_What to work on_
Scan the entries that follow and work out how many lines contain "ButtonPress". Give the number and nothing else.

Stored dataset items
(** The recorded press was 100 ms before the wrap, the new one is 50 ms
    after it. *)
Lemma double_click_across_time_wrap_witness :
  let E := Sample.env FOCUS_SLOPPY BA_MOVE 0 0 in
  let np := Sample.client 0 None in
  let w := mkWorld [np] false 1 (2 ^ 32 - 100) 10 10 true [] in
  let ev := Sample.press 10 10 50 in
  (has (border (state np)) BORDER_OUTLINE = true /\
   zone_of E np ev = BA_MOVE /\
   XButtonEvent.type ev = ButtonPress /\
   doubleClickActive w = true /\
   0 <= 150 < 2 ^ 31 /\
   XButtonEvent.time ev = (lastClickTime w + 150) mod 2 ^ 32 /\
   Z.abs (XButtonEvent.x ev - lastX w) <= doubleClickDelta E /\
   Z.abs (XButtonEvent.y ev - lastY w) <= doubleClickDelta E /\
   Z.abs (XButtonEvent.x ev - lastX w) < 2 ^ 31 /\
   Z.abs (XButtonEvent.y ev - lastY w) < 2 ^ 31) /\
  issued (DispatchBorderButtonEvent E ev np) w = [Call.ShadeClient 10].
Proof.
  cbv zeta.
  assert (O : has (border (state (Sample.client 0 None))) BORDER_OUTLINE = true)
    by reflexivity.
  assert (Z : zone_of (Sample.env FOCUS_SLOPPY BA_MOVE 0 0) (Sample.client 0 None)
                (Sample.press 10 10 50) = BA_MOVE) by reflexivity.
  assert (P : XButtonEvent.type (Sample.press 10 10 50) = ButtonPress) by reflexivity.
  assert (A : doubleClickActive
                (mkWorld [Sample.client 0 None] false 1 (2 ^ 32 - 100) 10 10 true [])
              = true) by reflexivity.
  assert (R : 0 <= 150 < 2 ^ 31) by (split; [discriminate|reflexivity]).
  assert (T : XButtonEvent.time (Sample.press 10 10 50)
              = (lastClickTime
                   (mkWorld [Sample.client 0 None] false 1 (2 ^ 32 - 100) 10 10 true [])
                 + 150) mod 2 ^ 32) by reflexivity.
  assert (DX : Z.abs (XButtonEvent.x (Sample.press 10 10 50)
                      - lastX (mkWorld [Sample.client 0 None] false 1 (2 ^ 32 - 100)
                                 10 10 true []))
               <= doubleClickDelta (Sample.env FOCUS_SLOPPY BA_MOVE 0 0))
    by discriminate.
  assert (DY : Z.abs (XButtonEvent.y (Sample.press 10 10 50)
                      - lastY (mkWorld [Sample.client 0 None] false 1 (2 ^ 32 - 100)
                                 10 10 true []))
               <= doubleClickDelta (Sample.env FOCUS_SLOPPY BA_MOVE 0 0))
    by discriminate.
  assert (RX : Z.abs (XButtonEvent.x (Sample.press 10 10 50)
                      - lastX (mkWorld [Sample.client 0 None] false 1 (2 ^ 32 - 100)
                                 10 10 true [])) < 2 ^ 31) by reflexivity.
  assert (RY : Z.abs (XButtonEvent.y (Sample.press 10 10 50)
                      - lastY (mkWorld [Sample.client 0 None] false 1 (2 ^ 32 - 100)
                                 10 10 true [])) < 2 ^ 31) by reflexivity.
  split; [repeat (split; [assumption|]); assumption|].
  exact (double_click_across_time_wrap _ _ _ _ 150 O Z P A R T DX DY RX RY).
Defined.

(** A double click is used up by the toggle: after a press that toggled the
    shade, the next press in the move zone of an outlined client starts a
    move, however close in time and place it is.  Three quick presses give
    move, toggle, move. *)
Theorem press_after_double_click_moves
  (E : Env) (p1 p2 : XButtonEvent.t) (np1 np2 : ClientNode) (w : World) :
  has (border (state np1)) BORDER_OUTLINE = true ->
  zone_of E np1 p1 = BA_MOVE ->
  XButtonEvent.type p1 = ButtonPress ->
  issued (DispatchBorderButtonEvent E p1 np1) w = [toggle_call np1] ->
  has (border (state np2)) BORDER_OUTLINE = true ->
  zone_of E np2 p2 = BA_MOVE ->
  XButtonEvent.type p2 = ButtonPress ->
  issued (DispatchBorderButtonEvent E p2 np2)
    (snd (DispatchBorderButtonEvent E p1 np1 w)) =
    [Call.MoveClient (window np2) (XButtonEvent.x p2) (XButtonEvent.y p2)].
Proof.
  intros O1 Z1 P1 T O2 Z2 P2.
  rewrite (press_move_issued E p1 np1 w O1 Z1 P1) in T.
  assert (D : double_click E p1 w = true).
  { destruct (double_click E p1 w); [reflexivity|].
    inversion T as [Q]. symmetry in Q. apply toggle_is_not_move in Q. destruct Q. }
  rewrite (press_move_issued E p2 np2 _ O2 Z2 P2).
  rewrite unarmed_no_double_click; [reflexivity|].
  rewrite (press_move_world E p1 np1 w O1 Z1 P1), D. reflexivity.
Qed.

(** The press that toggles the shade of the sample client, and the next. *)
Lemma press_after_double_click_moves_witness :
  let E := Sample.env FOCUS_SLOPPY BA_MOVE 0 0 in
  let np := Sample.client 0 None in
  let w := mkWorld [np] false 1 1000 10 10 true [] in
  let p1 := Sample.press 10 10 1100 in
  let p2 := Sample.press 10 10 1200 in
  (has (border (state np)) BORDER_OUTLINE = true /\
   zone_of E np p1 = BA_MOVE /\ XButtonEvent.type p1 = ButtonPress /\
   issued (DispatchBorderButtonEvent E p1 np) w = [toggle_call np] /\
   zone_of E np p2 = BA_MOVE /\ XButtonEvent.type p2 = ButtonPress) /\
  issued (DispatchBorderButtonEvent E p2 np)
    (snd (DispatchBorderButtonEvent E p1 np w)) = [Call.MoveClient 10 10 10].
Proof.
  cbv zeta.
  assert (O : has (border (state (Sample.client 0 None))) BORDER_OUTLINE = true)
    by reflexivity.
  assert (Z1 : zone_of (Sample.env FOCUS_SLOPPY BA_MOVE 0 0) (Sample.client 0 None)
                 (Sample.press 10 10 1100) = BA_MOVE) by reflexivity.
  assert (P1 : XButtonEvent.type (Sample.press 10 10 1100) = ButtonPress)
    by reflexivity.
  assert (T : issued (DispatchBorderButtonEvent (Sample.env FOCUS_SLOPPY BA_MOVE 0 0)
                        (Sample.press 10 10 1100) (Sample.client 0 None))
                (mkWorld [Sample.client 0 None] false 1 1000 10 10 true [])
              = [toggle_call (Sample.client 0 None)]) by reflexivity.
  assert (Z2 : zone_of (Sample.env FOCUS_SLOPPY BA_MOVE 0 0) (Sample.client 0 None)
                 (Sample.press 10 10 1200) = BA_MOVE) by reflexivity.
  assert (P2 : XButtonEvent.type (Sample.press 10 10 1200) = ButtonPress)
    by reflexivity.
  split; [repeat (split; [assumption|]); assumption|].
  exact (press_after_double_click_moves _ _ _ _ _ _ O Z1 P1 T O Z2 P2).
Defined.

_Output of the exercise_
8